Dominican Republic - May 7

Today we drove through the city. I’m still amazed at the volume and chaos of the traffic. We drove to the east side of the city – which was much different than the Colonial District. It looks much more modern with tall buildings and common businesses (even saw a Burger King). Pretty much like a typical city.

We stopped and saw Cesar’s condo. I didn’t want to go in because he had a tenant living there. But it sits up on a hillside with a great view of the ocean a short distance away.

There’s a night club nearby that Cesar talked about, Guacara Taina Disco, so we decided to go check it out. It was the middle of the afternoon, so we knew it wouldn’t be open. We got there and there was a crew working on the grounds and cleaning up from the previous night’s events. I could see the entrance through the gate. It looked pretty cool. It just went down a few steps, and there was what looked like a small patio and bar carved out of the rock wall. Cesar disappeared for a few minutes and came back with a woman who worked there carrying a bunch of keys. She opened the gate for us and motioned for us to follow. I learned later that she somehow got the impression that we were leading a large tour group of about 40 people and we wanted to see the inside to see if we wanted to bring them there. Anyway, I didn’t think it was necessary since I could pretty much see it from there, but we followed her down the steps anyway. When we got to the bottom, she unlocked a door and we followed her through. We walked into this giant cavern. Turns out the little grotto I saw was only the ticket booth. This place was HUGE! It still looked like what it was, a giant cave, complete with stalactites. I felt like I was entering “the bat cave.” There was a concrete floor and hand rails where needed, but other than that, the walls and ceilings were untouched. We walked across the cavern and down a short series of steps into an even larger room. I was dumbfounded. There was a really long bar with many small round tables. Another large cavern to the right held a full stage with concert lights and a dance floor. This place could easily hold a few hundred people. And each weekend it does!

From there we drove across town to see the Columbus Lighthouse Monument (Faro a Colon). It doesn’t look like the usual lighthouse. It’s a huge monument built in honor of Christopher Columbus. It looks more like a modern pyramid from Central America. At night it projects a beam of light into the sky in the shape of a cross. Anyway, we didn’t know this until we got there, but it’s also where the ashes of Christopher Columbus are kept (they were moved there from Spain). It’s a pretty amazing monument. In 1972, the Pope visited the city and they have the "pope-mobile" on display outside. It's under a tent, and it's roped off, but now it's serving as a den for a litter of puppies.

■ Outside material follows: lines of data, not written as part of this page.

(* ===== verification/ManagerWorld.v ===== *)
(** * ManagerWorld: what the OTA manager does to its world

    The manager acts on the world only through the frames it sends: a preorder
    that sending keeps is kept by every entry point. *)
From S2P Require Import Prelude Wire OtaManager.
Import ESPNowOTAManager.

(** Sending a frame is an [R] step of the world. *)
Class SendsKeep {W} (R : relation W) `{!OtaTransport W} := {
  sends_keep leaf type payload w : R w (send_frame_fn leaf type payload w).2
}.

Definition manager_world {W} (R : relation W) (s s' : Manager * W) : Prop := R s.2 s'.2.
#[export] Instance manager_world_preorder {W} (R : relation W) `{!PreOrder R} :
  PreOrder (manager_world R).
Proof. split; unfold manager_world; [intros s; reflexivity|intros s1 s2 s3; apply transitivity]. Qed.

Create HintDb mworld discriminated.

Section manager_world.
Context {W : Type} `{!OtaTransport W} (R : relation W) `{!PreOrder R} `{!SendsKeep R}.
Abbreviation worldly m := (keeps (manager_world R) m).

Lemma mw_update f : worldly (update f).
Proof. intros s. apply (reflexivity (R := R)). Qed.
Lemma mw_tracker f : worldly (update_tracker f).
Proof. apply mw_update. Qed.
Lemma mw_this : worldly this.
Proof. intros s. apply (reflexivity (R := R)). Qed.
Lemma mw_millis : worldly millis_.
Proof. intros s. apply (reflexivity (R := R)). Qed.
Lemma mw_send_frame type payload : worldly (send_frame type payload).
Proof.
  intros s. unfold manager_world, send_frame.
  pose proof (sends_keep (leaf_mac_ s.1) (packet_type_code type) payload s.2) as Hs.
  by destruct (send_frame_fn _ _ _ _).
Qed.
#[local] Hint Resolve mw_update mw_tracker mw_this mw_millis mw_send_frame : mworld.
Ltac worldly_go := keeps_go ltac:(solve [eauto with mworld nocore]).

Lemma mw_mark : worldly mark_no_mem_backoff_.
Proof. unfold mark_no_mem_backoff_. worldly_go. Qed.
Lemma mw_decay : worldly decay_no_mem_backoff_.
Proof. unfold decay_no_mem_backoff_. worldly_go. Qed.
Lemma mw_clear : worldly clear_no_mem_backoff_.
Proof. apply mw_update. Qed.
Lemma mw_reset : worldly reset_.
Proof. apply mw_update. Qed.
#[local] Hint Resolve mw_mark mw_decay mw_clear mw_reset : mworld.
Lemma mw_send_abort reason : worldly (send_abort_ reason).
Proof. unfold send_abort_. worldly_go. Qed.
#[local] Hint Resolve mw_send_abort : mworld.
Lemma mw_fail reason message notify : worldly (fail_transfer_ reason message notify).
Proof. unfold fail_transfer_. worldly_go. Qed.
#[local] Hint Resolve mw_fail : mworld.
Lemma mw_announce : worldly send_announce_.
Proof. unfold send_announce_. worldly_go. Qed.
Lemma mw_blast_complete : worldly send_blast_complete_.
Proof. unfold send_blast_complete_. worldly_go. Qed.
Lemma mw_end : worldly send_end_.
Proof. unfold send_end_. worldly_go. Qed.
Lemma mw_chunk q data : worldly (send_chunk_ q data).
Proof. unfold send_chunk_. worldly_go. Qed.
Lemma mw_request : worldly request_increment_chunks_.
Proof. apply mw_update. Qed.
#[local] Hint Resolve mw_announce mw_blast_complete mw_end mw_chunk mw_request : mworld.
Lemma mw_blast_or_stay : worldly blast_complete_or_stay_.
Proof. unfold blast_complete_or_stay_. worldly_go. Qed.
#[local] Hint Resolve mw_blast_or_stay : mworld.
Lemma mw_pump_blasting : worldly pump_blasting_.
Proof. unfold pump_blasting_. worldly_go. Qed.
Lemma mw_pump_queued : worldly pump_queued_chunks_.
Proof. unfold pump_queued_chunks_. worldly_go. Qed.
#[local] Hint Resolve mw_pump_blasting mw_pump_queued : mworld.
Lemma mw_accept trailing : worldly (handle_accept_ trailing).
Proof. unfold handle_accept_, malformed. worldly_go. Qed.
Lemma mw_gaps trailing : worldly (handle_gaps_ack_ trailing).
Proof. unfold handle_gaps_ack_, malformed. worldly_go. Qed.
Lemma mw_complete trailing : worldly (handle_complete_ trailing).
Proof. unfold handle_complete_, malformed. worldly_go. Qed.
Lemma mw_reject trailing : worldly (handle_reject_ trailing).
Proof. unfold handle_reject_, malformed. worldly_go. Qed.
Lemma mw_abort_ack trailing : worldly (handle_abort_ack_ trailing).
Proof. apply mw_fail. Qed.
#[local] Hint Resolve mw_accept mw_gaps mw_complete mw_reject mw_abort_ack : mworld.

Lemma mw_start_transfer leaf fs md5 action max file_id :
  worldly (start_transfer leaf fs md5 action max file_id).
Proof. unfold start_transfer. worldly_go. Qed.
Lemma mw_source_chunk q data : worldly (on_source_chunk q data).
Proof. unfold on_source_chunk. worldly_go. Qed.
Lemma mw_source_abort reason : worldly (on_source_abort reason).
Proof. unfold on_source_abort. worldly_go. Qed.
Lemma mw_file_ack leaf ack trailing : worldly (on_file_ack leaf ack trailing).
Proof. unfold on_file_ack. worldly_go. Qed.
Lemma mw_loop : worldly loop.
Proof. unfold loop, target_reachable_. worldly_go. Qed.
End manager_world.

We drove east from the lighthouse to Tres Ojos. It’s a park that has three with three lakes below ground level. It was truly amazing. We walked down the steps to see a cavern with an underground lake. We could see fish and turtles in the lake. We hiked to the next two lakes, and at the last one we had to take a small ferry. It was just a small platform on pontoons that was pulled across a short distance to the other side of the water. They dropped us off on the other side and we walked through the cave. It was pretty cool to think that we were so far underground. But it was large enough to not feel claustrophobic. It was pretty dark in spots and you had to stop and let your eyes adjust. It wasn’t lit at all, but it was close enough to the entrance that you could see okay. When we came out on the other side, we saw the third lake. Other than a few bats and a huge centipede on the way out, we didn’t see much animal life.

We went to a neighboring town, Boca Chica, for lunch. It’s a small tourist town lost of shopping. We were led to a parking spot and then to one of the restaurants on the beach. As soon as we sat down, the vendors were all over us. They were like seagulls! There had to be at least 6 people standing around us trying to get us to buy souvenirs, manicure, pedicure or massages or fish and other fresh critters from the sea. We really just wanted to be left alone and enjoy our lunch and the view. Cesar ended up having a conversation with our host who chased away the vendors for fear of losing his customers. He was pretty good at chasing them away for the most part. We ordered lunch and Presidenté (of course). We were finally settled and enjoyed the mesmerizing aquamarine color of the water and light breeze. Lunch was great. I had bistec (steak) and tostones (fried plantains). Paul had paea and Cesar had fish. Just as we were served, a group of young “spring breakers” sat at a table next to us, there were maybe ten of them in the group, and I’d guess that they had already begun drinking the afternoon away. As if on cue, the seagulls flocked to their tables. A few wandered to our table but we just shook our heads “no” and waved them to the other table (in fairness, they were actually buying things). It was pretty amusing to sit and watch the whole thing.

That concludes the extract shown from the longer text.